> [Stored entries]:
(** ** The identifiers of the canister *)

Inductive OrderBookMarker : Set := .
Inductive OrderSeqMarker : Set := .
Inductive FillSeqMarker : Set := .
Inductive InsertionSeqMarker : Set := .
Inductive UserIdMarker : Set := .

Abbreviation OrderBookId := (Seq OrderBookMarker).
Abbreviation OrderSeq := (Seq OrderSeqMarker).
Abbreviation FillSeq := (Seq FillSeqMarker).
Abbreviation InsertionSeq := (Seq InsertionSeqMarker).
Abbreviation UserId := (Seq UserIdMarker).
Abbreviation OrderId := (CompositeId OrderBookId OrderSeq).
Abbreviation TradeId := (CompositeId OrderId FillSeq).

> [EXERCISE DIRECTIONS]:
Copy the data above in its entirety, exactly as given.

> [OUTPUT FOR THIS EXERCISE]:
(** ** The identifiers of the canister *)

Inductive OrderBookMarker : Set := .
Inductive OrderSeqMarker : Set := .
Inductive FillSeqMarker : Set := .
Inductive InsertionSeqMarker : Set := .
Inductive UserIdMarker : Set := .

Abbreviation OrderBookId := (Seq OrderBookMarker).
Abbreviation OrderSeq := (Seq OrderSeqMarker).
Abbreviation FillSeq := (Seq FillSeqMarker).
Abbreviation InsertionSeq := (Seq InsertionSeqMarker).
Abbreviation UserId := (Seq UserIdMarker).
Abbreviation OrderId := (CompositeId OrderBookId OrderSeq).
Abbreviation TradeId := (CompositeId OrderId FillSeq).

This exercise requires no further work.